- **TASK DESCRIPTION**
Your answer is the lines below, exactly, from the one that contains "(** A predicate" through the one that contains "pv_failed k p", both included.

Collected data
________________________________________

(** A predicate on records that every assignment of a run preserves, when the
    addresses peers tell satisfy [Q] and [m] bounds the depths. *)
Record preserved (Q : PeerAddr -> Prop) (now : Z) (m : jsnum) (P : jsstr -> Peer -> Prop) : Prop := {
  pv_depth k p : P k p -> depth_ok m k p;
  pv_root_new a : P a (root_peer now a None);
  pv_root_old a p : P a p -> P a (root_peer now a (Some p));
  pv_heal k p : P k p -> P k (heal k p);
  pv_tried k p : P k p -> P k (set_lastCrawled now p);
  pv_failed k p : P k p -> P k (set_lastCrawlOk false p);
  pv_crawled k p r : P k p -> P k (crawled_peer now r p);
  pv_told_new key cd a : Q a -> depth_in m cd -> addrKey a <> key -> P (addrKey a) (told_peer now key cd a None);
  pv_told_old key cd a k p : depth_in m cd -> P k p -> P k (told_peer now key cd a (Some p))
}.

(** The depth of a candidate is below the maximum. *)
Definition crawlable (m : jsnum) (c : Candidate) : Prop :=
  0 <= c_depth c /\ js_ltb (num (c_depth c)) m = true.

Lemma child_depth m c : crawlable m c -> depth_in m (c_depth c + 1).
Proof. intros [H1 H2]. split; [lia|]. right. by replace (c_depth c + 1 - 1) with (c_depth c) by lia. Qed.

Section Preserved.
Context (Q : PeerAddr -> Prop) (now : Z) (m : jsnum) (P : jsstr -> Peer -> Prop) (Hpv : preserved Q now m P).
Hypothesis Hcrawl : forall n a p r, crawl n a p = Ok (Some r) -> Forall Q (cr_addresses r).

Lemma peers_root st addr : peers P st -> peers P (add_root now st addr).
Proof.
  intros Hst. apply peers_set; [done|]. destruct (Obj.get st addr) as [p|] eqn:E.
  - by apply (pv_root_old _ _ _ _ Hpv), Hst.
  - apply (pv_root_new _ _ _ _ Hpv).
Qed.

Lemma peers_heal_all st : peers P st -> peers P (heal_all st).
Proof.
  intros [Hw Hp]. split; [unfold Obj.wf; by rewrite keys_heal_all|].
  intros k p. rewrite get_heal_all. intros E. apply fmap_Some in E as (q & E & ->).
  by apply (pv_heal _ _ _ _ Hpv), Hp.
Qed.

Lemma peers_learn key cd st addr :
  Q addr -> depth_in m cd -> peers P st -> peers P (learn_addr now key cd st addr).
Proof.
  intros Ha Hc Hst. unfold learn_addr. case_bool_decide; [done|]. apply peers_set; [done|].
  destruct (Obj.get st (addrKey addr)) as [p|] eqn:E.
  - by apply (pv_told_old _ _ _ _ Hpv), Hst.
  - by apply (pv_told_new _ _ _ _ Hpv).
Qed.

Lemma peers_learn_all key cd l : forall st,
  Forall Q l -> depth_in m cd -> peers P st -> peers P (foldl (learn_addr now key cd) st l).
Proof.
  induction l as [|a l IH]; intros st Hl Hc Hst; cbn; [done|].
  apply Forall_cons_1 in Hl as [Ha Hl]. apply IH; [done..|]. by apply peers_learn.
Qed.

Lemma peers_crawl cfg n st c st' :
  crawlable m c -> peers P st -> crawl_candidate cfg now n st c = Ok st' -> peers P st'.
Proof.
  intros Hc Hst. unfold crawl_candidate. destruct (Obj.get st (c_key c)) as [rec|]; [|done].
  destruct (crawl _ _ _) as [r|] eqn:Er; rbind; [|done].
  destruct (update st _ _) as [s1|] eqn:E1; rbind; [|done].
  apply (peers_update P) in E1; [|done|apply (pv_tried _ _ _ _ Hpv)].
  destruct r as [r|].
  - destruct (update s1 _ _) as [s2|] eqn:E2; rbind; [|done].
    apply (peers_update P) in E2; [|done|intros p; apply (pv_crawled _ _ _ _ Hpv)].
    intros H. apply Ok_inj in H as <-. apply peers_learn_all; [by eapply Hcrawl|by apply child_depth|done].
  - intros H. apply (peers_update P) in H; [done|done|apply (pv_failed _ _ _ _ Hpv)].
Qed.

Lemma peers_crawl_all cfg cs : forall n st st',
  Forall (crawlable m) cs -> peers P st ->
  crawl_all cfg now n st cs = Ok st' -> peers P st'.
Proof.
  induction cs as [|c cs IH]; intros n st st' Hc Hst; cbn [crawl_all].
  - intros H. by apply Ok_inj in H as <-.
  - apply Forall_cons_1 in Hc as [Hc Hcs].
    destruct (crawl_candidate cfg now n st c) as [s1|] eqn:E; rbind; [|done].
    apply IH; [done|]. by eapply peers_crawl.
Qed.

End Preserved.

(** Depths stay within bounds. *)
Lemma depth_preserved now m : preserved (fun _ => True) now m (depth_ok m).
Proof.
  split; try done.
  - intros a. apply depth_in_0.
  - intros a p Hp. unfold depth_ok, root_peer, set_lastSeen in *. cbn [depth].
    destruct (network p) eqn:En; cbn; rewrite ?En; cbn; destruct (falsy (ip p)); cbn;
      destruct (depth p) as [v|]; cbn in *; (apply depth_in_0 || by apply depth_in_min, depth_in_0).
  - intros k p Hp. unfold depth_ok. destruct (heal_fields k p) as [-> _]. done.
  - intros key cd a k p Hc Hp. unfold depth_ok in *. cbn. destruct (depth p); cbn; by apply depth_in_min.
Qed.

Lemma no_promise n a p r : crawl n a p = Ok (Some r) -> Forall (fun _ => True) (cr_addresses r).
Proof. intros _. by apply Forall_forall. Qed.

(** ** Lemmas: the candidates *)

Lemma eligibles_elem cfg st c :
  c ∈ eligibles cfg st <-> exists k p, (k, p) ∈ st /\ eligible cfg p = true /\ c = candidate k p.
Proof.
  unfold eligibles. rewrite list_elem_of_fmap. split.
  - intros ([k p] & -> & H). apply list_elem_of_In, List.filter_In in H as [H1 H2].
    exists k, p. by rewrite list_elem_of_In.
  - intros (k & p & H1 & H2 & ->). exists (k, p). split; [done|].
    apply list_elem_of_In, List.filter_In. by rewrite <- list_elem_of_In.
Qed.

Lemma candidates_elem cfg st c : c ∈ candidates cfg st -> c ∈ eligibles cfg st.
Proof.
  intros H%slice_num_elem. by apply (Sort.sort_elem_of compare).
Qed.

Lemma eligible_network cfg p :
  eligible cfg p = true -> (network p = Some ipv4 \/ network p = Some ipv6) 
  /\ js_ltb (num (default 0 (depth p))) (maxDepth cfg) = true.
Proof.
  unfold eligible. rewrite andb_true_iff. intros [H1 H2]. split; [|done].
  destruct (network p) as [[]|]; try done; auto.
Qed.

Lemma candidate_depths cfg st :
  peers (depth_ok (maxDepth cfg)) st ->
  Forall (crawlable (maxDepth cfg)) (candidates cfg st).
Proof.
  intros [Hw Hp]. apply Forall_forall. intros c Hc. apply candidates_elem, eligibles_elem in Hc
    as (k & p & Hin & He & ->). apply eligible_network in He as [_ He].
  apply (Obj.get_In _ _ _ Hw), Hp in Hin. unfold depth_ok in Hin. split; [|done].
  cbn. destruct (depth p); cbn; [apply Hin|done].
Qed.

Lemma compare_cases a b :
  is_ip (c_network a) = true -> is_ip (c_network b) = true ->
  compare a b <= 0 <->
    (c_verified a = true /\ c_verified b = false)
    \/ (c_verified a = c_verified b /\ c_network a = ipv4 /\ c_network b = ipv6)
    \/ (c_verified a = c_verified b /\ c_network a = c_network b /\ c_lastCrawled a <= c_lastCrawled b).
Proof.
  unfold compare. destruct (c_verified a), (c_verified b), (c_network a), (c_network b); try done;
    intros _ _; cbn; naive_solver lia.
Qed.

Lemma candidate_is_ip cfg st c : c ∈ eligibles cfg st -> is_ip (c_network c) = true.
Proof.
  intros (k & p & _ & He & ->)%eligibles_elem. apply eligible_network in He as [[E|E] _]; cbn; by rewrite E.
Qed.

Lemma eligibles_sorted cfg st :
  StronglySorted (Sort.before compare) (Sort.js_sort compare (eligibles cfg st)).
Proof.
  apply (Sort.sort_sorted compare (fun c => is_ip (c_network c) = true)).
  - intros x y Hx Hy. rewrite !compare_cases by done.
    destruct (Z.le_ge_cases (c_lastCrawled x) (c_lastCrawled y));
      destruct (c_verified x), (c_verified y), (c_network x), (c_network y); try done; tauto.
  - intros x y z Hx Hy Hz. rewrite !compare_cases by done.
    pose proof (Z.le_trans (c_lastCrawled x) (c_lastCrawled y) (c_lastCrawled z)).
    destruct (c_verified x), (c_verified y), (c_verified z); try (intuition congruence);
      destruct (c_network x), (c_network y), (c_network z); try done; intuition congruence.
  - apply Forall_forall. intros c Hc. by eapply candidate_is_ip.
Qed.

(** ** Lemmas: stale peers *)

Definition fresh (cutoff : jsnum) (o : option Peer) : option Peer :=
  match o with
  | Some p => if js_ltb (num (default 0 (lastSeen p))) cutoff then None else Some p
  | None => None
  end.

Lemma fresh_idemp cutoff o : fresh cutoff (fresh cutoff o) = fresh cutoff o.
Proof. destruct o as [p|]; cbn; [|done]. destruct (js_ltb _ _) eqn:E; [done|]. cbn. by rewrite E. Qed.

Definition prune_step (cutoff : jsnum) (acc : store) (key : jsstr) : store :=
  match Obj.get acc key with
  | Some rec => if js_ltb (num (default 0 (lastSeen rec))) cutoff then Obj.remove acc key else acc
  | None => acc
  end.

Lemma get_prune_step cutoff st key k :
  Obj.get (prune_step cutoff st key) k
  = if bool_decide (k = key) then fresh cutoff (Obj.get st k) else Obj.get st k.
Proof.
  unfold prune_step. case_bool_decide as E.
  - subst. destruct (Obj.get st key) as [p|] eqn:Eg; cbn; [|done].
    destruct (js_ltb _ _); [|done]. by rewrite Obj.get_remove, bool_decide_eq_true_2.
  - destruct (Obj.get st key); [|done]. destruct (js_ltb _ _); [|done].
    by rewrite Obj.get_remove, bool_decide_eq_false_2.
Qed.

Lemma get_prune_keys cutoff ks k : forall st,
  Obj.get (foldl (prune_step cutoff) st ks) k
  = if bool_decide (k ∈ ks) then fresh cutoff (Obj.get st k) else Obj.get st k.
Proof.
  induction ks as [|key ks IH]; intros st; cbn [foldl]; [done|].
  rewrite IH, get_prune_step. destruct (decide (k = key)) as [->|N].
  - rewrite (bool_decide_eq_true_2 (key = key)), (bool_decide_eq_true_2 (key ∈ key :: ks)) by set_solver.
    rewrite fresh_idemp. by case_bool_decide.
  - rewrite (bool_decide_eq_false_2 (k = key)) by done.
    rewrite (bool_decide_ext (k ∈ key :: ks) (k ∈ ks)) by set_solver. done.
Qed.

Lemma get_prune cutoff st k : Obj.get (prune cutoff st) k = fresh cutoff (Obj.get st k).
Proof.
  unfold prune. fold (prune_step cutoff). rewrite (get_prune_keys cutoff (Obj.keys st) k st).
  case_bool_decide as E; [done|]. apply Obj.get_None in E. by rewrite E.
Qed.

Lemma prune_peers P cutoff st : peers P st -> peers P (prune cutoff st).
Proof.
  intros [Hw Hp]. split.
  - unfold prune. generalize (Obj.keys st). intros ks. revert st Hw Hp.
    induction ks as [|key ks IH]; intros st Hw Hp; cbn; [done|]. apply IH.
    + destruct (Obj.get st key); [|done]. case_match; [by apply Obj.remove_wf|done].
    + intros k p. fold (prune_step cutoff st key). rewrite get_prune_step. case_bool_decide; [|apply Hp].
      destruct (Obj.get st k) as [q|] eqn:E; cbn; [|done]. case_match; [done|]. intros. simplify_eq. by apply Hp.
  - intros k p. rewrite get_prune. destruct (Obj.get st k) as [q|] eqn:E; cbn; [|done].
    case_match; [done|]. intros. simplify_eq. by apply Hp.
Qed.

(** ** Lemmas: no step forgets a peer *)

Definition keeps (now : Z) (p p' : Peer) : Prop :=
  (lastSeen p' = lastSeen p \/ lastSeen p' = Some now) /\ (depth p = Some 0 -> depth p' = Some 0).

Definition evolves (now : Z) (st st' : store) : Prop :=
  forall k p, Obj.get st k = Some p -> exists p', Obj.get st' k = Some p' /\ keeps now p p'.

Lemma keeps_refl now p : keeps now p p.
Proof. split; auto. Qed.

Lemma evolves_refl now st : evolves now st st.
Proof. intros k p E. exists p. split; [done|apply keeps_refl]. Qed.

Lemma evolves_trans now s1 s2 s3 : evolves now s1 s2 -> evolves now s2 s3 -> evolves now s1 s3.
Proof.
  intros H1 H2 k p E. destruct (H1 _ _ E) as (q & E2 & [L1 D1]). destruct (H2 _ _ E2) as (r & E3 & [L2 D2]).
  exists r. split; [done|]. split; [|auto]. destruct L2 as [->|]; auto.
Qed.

________________________________________

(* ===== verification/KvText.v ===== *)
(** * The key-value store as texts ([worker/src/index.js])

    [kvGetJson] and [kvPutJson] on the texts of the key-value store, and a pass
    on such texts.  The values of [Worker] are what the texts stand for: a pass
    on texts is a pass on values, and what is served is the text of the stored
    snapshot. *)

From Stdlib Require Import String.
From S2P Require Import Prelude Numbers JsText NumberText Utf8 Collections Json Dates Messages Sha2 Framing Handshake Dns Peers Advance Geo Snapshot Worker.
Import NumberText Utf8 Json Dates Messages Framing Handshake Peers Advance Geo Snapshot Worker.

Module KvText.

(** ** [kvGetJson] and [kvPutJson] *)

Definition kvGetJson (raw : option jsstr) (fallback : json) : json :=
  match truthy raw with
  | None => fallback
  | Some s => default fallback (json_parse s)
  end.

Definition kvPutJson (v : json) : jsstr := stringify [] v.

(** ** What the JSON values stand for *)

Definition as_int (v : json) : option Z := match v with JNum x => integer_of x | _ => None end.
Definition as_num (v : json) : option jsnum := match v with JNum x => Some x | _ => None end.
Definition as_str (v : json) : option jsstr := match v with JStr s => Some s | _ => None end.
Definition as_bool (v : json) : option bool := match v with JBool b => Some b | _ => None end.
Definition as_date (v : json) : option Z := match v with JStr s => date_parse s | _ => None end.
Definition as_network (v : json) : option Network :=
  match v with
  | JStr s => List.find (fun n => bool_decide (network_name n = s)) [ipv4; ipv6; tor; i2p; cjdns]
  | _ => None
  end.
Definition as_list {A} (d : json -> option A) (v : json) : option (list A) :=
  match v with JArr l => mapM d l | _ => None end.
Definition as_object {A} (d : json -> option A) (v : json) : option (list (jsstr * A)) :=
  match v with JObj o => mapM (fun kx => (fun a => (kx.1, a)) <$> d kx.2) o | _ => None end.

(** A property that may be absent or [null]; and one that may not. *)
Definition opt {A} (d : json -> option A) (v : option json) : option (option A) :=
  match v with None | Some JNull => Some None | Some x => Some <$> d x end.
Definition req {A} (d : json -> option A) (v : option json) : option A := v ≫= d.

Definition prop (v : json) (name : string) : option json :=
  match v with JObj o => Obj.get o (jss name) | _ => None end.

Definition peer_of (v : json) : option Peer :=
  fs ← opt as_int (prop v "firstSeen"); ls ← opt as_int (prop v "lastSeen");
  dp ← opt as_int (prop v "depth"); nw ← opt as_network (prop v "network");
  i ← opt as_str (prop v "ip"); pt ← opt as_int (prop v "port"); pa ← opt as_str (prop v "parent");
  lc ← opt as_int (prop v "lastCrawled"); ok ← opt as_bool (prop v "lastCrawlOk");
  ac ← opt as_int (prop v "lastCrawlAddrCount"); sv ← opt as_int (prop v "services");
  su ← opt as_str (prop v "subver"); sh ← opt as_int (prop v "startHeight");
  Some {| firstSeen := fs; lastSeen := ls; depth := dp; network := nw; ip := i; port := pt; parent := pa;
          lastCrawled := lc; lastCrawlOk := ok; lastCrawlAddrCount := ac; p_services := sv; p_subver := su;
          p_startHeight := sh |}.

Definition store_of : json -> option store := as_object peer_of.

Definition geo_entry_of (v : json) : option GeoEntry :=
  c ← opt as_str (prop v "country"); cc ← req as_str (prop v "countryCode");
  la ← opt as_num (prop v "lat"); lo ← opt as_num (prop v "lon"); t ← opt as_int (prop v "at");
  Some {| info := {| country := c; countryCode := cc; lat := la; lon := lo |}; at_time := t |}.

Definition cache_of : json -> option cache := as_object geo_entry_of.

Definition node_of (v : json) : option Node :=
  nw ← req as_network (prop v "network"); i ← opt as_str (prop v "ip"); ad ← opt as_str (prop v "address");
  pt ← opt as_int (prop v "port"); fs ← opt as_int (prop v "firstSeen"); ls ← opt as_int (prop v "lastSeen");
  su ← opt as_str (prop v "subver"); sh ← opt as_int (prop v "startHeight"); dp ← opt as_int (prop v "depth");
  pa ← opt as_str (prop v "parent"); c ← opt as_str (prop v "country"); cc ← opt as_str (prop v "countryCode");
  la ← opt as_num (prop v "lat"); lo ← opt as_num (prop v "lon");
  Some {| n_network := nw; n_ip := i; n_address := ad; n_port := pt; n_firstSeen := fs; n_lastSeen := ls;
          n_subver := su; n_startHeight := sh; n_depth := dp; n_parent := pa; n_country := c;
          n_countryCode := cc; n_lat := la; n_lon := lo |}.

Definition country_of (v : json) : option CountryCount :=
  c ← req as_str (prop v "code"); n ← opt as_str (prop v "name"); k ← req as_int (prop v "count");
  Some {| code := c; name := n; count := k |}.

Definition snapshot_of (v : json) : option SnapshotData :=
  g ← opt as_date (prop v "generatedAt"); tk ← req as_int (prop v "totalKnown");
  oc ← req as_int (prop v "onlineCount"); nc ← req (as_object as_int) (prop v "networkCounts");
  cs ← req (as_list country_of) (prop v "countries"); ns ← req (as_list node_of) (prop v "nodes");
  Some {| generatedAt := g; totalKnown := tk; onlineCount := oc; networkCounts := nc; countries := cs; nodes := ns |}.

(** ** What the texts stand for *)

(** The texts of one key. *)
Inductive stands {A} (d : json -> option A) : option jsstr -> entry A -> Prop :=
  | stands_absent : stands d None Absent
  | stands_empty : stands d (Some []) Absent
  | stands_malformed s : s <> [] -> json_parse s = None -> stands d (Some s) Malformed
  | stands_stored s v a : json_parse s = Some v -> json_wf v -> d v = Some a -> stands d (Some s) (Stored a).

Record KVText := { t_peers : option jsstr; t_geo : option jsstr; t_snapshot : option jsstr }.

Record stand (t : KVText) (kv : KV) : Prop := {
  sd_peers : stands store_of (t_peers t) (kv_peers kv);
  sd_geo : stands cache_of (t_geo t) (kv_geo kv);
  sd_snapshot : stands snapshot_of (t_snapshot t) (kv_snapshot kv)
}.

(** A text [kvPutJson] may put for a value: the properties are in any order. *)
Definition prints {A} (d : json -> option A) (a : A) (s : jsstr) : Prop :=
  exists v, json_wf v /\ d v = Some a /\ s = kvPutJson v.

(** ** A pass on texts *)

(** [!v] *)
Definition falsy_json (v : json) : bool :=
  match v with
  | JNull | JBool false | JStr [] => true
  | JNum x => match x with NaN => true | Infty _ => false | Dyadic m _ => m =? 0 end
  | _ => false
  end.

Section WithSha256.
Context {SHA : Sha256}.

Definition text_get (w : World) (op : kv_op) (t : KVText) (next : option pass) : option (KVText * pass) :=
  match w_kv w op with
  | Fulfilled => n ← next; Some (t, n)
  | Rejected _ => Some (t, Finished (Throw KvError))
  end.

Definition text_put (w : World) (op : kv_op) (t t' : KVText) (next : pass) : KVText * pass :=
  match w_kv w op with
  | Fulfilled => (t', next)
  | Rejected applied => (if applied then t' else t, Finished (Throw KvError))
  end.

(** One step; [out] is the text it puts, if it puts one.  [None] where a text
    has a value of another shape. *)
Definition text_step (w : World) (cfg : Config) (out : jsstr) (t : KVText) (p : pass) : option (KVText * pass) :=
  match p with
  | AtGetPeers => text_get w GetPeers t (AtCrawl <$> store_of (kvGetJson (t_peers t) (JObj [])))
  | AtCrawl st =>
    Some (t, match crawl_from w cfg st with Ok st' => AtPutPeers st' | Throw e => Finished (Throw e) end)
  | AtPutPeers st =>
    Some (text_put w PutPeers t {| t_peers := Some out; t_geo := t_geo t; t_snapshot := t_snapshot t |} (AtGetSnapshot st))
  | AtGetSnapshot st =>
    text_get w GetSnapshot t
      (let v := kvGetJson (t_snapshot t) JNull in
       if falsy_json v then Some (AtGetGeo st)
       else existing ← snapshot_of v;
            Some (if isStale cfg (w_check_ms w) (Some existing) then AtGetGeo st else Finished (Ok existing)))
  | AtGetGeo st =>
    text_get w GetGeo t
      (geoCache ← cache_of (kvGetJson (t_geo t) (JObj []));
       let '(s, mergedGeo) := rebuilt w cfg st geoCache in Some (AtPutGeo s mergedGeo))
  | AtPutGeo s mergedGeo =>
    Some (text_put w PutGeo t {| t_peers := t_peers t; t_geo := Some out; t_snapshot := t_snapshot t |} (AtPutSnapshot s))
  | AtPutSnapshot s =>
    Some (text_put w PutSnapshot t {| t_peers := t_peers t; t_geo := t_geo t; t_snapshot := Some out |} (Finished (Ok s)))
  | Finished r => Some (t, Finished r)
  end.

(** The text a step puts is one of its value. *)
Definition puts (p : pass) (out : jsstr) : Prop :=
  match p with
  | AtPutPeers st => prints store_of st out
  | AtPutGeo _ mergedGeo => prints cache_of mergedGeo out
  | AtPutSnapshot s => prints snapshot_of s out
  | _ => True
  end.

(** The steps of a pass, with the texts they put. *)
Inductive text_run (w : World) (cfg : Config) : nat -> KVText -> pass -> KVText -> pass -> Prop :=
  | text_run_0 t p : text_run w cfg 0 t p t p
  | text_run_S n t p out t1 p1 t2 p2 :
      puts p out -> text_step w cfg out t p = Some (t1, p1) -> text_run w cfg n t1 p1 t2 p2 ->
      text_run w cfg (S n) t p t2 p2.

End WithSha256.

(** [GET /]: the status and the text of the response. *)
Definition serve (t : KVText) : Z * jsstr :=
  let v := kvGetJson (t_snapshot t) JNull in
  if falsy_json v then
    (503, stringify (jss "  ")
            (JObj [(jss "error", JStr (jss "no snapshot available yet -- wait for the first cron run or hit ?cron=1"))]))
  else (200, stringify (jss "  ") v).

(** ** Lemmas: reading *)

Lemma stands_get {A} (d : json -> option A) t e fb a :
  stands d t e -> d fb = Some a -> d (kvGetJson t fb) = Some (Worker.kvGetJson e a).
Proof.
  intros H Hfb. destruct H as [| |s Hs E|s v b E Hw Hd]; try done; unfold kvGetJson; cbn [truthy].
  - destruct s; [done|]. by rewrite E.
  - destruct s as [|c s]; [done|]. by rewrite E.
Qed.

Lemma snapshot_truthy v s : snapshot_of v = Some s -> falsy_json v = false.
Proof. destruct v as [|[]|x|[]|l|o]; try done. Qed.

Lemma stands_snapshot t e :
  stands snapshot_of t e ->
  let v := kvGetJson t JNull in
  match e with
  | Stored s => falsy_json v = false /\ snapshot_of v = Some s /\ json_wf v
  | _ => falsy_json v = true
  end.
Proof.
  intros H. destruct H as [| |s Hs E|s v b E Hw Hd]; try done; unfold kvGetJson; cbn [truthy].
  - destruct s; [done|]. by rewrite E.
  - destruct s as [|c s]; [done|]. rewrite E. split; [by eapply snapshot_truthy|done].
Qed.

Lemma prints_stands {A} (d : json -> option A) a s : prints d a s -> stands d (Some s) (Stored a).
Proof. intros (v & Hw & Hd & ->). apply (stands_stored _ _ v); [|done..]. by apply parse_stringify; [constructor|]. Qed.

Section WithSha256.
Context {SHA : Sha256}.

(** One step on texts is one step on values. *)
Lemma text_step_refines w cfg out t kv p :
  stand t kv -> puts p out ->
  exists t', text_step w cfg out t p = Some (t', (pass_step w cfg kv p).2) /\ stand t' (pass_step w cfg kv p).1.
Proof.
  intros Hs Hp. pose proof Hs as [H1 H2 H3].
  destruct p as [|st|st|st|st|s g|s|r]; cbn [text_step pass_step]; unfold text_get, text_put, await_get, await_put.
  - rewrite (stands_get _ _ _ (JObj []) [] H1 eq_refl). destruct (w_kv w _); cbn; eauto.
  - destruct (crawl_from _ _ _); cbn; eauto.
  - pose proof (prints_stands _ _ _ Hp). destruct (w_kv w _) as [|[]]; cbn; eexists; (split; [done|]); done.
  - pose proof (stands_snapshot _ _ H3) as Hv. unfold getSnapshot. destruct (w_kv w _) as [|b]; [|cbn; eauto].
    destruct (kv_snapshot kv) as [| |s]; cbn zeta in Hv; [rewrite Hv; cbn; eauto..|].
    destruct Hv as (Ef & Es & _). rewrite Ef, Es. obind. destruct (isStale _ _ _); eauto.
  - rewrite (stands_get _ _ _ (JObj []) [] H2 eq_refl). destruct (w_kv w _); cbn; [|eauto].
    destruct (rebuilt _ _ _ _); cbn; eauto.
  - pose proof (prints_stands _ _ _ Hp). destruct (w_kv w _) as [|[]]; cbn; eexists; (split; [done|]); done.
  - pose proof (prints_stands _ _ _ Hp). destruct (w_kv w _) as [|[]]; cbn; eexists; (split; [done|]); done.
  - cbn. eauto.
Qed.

________________________________________

- **OUTPUT OF THE TASK**
(** A predicate on records that every assignment of a run preserves, when the
    addresses peers tell satisfy [Q] and [m] bounds the depths. *)
Record preserved (Q : PeerAddr -> Prop) (now : Z) (m : jsnum) (P : jsstr -> Peer -> Prop) : Prop := {
  pv_depth k p : P k p -> depth_ok m k p;
  pv_root_new a : P a (root_peer now a None);
  pv_root_old a p : P a p -> P a (root_peer now a (Some p));
  pv_heal k p : P k p -> P k (heal k p);
  pv_tried k p : P k p -> P k (set_lastCrawled now p);
  pv_failed k p : P k p -> P k (set_lastCrawlOk false p);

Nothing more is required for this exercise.